Included were 146 survivors, five Dachau liberators (three were Jewish and two African American Christians), and three Righteous Gentiles.
Some of the names may be familiar to you; for example, Mel Mermelstein, who in 1981 took on the Holocaust-denying organization known as the Institute for Historical Review and won; or Irving Gelman, who founded Tarbut V’Torah Day School in Irvine; or Jack Pariser, who spearheaded this project for the ADL. Other names, such as Irene Opdyke and Melvin Darden, maybe not so much.
Even as archivist for the Orange County Jewish Historical Society, I had no idea this collection existed until last spring. I discovered it while collaborating with UCI Libraries on an exhibit about Orange County’s Jewish community in the 1940s. Here, in our own backyard, is a treasure trove of recorded stories from a group of people who are rapidly passing on. It is in danger of continuing deterioration if not digitized soon.

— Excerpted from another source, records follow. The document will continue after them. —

(** C30. Entering a process whose initial stack was just built. The stack for interrupts and
    CR3 are set first, so that everything after that goes through the tables of the process:
    - where they do not map the code of the kernel, the next instruction faults;
    - where they do not map the page of the saved context, the first pop faults. The context
      is 8032 bytes above the start of the kernel stack, past the 4096 bytes that were
      allocated and mapped for it, and that is where all of it was written;
    - where all that is mapped, the registers and the frame are popped, and [iretq] faults,
      for the [USER_CS] of the frame selects a data segment in the table of [gdt::init];
    - with user segments at the selectors of the frame, the process would start in ring 3 at
      the entry point of the file, on the user stack, with all registers cleared. *)
Theorem initial_context_entered `{GdtEntries G} j k i p0 m p :
  u64 (proc_entry p0) → u64 (user_rsp p0) → 0 ≤ kernel_stack_phys p0 < 2 ^ 46 →
  build_initial_kernel_stack p0 m = (p, k_mem k) →
  list_find (λ p, proc_state p = Running) (PROCESS_TABLE k) = Some (i, p) →
  0 ≤ pml4_phys p < 2 ^ 52 → pml4_phys p mod 4096 = 0 →
  let stack := kernel_stack_phys p0 in
  let mapped := sees (k_mem k) (pml4_phys p) in
  let absent a := walk FOR_READ (k_mem k) (pml4_phys p) a = None in
  let enters o := enter_user_mode j k = Ret (o, set_cr3 (pml4_phys p) (set_rsp0 (stack + 8032) k)) in
  kernel_rsp p = stack + 8032 ∧ (∀ x, k_mem k x ≠ m x → stack + 4096 ≤ x) ∧
  (absent (j_text j) → enters (Faulted (PageFault (j_text j)))) ∧
  (mapped (j_text j) 28 → absent (stack + 8032) → enters (Faulted (PageFault (stack + 8032)))) ∧
  (mapped (j_text j) 28 → mapped (stack + 8032) 160 → mapped (j_gdt j) 56 →
   (∀ t, GDT (G := G) = Ret t → j_entry j = gdt_at (gdt t) → j_limit j = 8 * gdt_len (gdt t) - 1 →
      enters (Faulted (GeneralProtection 0x28))) ∧
   (canonical (proc_entry p0) → 55 ≤ j_limit j →
      j_entry j (USER_CS / 8) = Some user_code_segment → j_entry j (USER_SS / 8) = Some user_data_segment →
      ∃ c, enters (Landed (mkFrame (proc_entry p0) USER_CS 0x200 (user_rsp p0) USER_SS) c) ∧
        regs c RSP = user_rsp p0 ∧ ∀ r, r ≠ RSP → regs c r = 0)).
Proof.
  intros He Hu Hs Hb Hrun Hp Hal stack mapped absent enters.
  pose proof (build_initial_spec p0 m He Hu ltac:(lia)) as Hspec. rewrite Hb in Hspec. destruct Hspec as (-> & Hw & Hout).
  set (p := set_kernel_rsp _ p0) in *. change (kernel_stack_phys p0 + 8032) with (stack + 8032) in *.
  set (c := mkCpu (j_regs j) (k_mem k)).
  assert (Henter : ∀ r c', enter_ring3 j (pml4_phys p) (stack + 8032) c = Ret (r, c') →
    enters (match r with Ok f => Landed f c' | Err e => Faulted e end)).
  { intros r c' Hr. by apply (enter_user_mode_run j k i p); [|left; cbn; unfold stack; lia|..]. }
  split_and!; [done| | | |].
  - intros x Hx. destruct (Z.lt_ge_cases x (stack + 4096)) as [|]; [|done]. exfalso. apply Hx, Hout. fold stack. lia.
  - intros Hno. exact (Henter _ _ (enter_no_text j (pml4_phys p) _ c Hno)).
  - intros Htext Hno. exact (Henter _ _ (enter_no_stack j (pml4_phys p) _ c Htext Hno)).
  - intros Htext Hst Hgdt.
    destruct (initial_frame_loads j (pml4_phys p) p0 c (stack + 8032)) as (c1 & Hm & Hg & Hr);
      [unfold stack; lia|unfold stack; lia|exact Htext|exact Hst|exact Hw|].
    assert (Hgdt1 : sees (memory c1) (pml4_phys p) (j_gdt j) 56) by (rewrite Hm; exact Hgdt). split.
    + intros t Ht Hent Hlim. destruct (user_cs_entry (G := G)) as (t' & Ht' & Hlen & Hat).
      rewrite Ht in Ht'. injection Ht' as <-. rewrite Hlen in Hlim.
      pose proof (user_selector_loads j _ is_code USER_CS c1 ltac:(lia) ltac:(by left) Hgdt1) as Hcs.
      rewrite Hent, Hat in Hcs. rewrite (bind_Ret _ _ _ _ _ Hcs) in Hr. exact (Henter _ _ Hr).
    + intros Hcan Hlim Hent Hent'.
      pose proof (user_selector_loads j _ is_code USER_CS c1 Hlim ltac:(by left) Hgdt1) as Hcs.
      pose proof (user_selector_loads j _ is_data USER_SS c1 Hlim ltac:(by right; left) Hgdt1) as Hss.
      rewrite Hent in Hcs. rewrite Hent' in Hss. rewrite (bind_Ret _ _ _ _ _ Hcs) in Hr. cbn match in Hr.
      rewrite (bind_Ret _ _ _ _ _ Hss) in Hr. cbn match in Hr.
      rewrite bool_decide_eq_true_2 in Hr by done. cbn [negb] in Hr. rewrite bind_modify in Hr.
      eexists. split; [exact (Henter _ _ Hr)|]. split; [apply regs_set_same|].
      intros r Hr'. rewrite regs_set_other by done. by apply Hg.
Qed.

VHS tapes degrade 10–20% over a period of 10 to 25 years. While better quality VHS tapes and those kept in a climate-controlled setting (like the ones in UCI Libraries Special Collections and Archives) have a slightly longer lifespan, the clock is still ticking. The tapes at UCI are now between 28 and 31 years old.
“UCI Libraries is honored to be a repository for these interviews,” said Krystal Tribbett, curator for Orange County Regional History at UCI Libraries. “We received the donation by way of Jack Pariser and the Orange County ADL in the 1990s. The OC ADL does not have physical copies anymore, so it is possible we are the only library with a full set of these interviews in the position to digitize and preserve all of them.
“There are others that were given copies—the U.S. Holocaust Memorial Museum, the 1939 Society [an organization of Holocaust Survivors, descendants and friends], Yad Vashem in Israel, and Cal State Fullerton—but to our knowledge none of them have published a finding aid/inventory or digitized all of them.
“[The U.S. Holocaust Museum] digitized only a portion of what Jack donated, and the 1939 Society partially digitized some of the interviews, but they have only published a few in their entirety, and they have not published all the interviews they have. It’s our understanding from talking with the archivist at the national ADL office that ours are a different set of interviews from what the USHMM has online.”
Tribbett said that support from the Orange County Jewish community and the OC ADL would be welcomed to help facilitate preservation and digitizing. Once the funds are raised, UCI Libraries will:
• Convert the VHS cassettes into digital video accessible by researchers and the public.
• Create and publish complete, full-text transcripts of the interviews.
• Catalog the electronic records to make them easily discoverable by researchers and the public.
• Develop a finding aid, a document used to discover detailed information on the collection.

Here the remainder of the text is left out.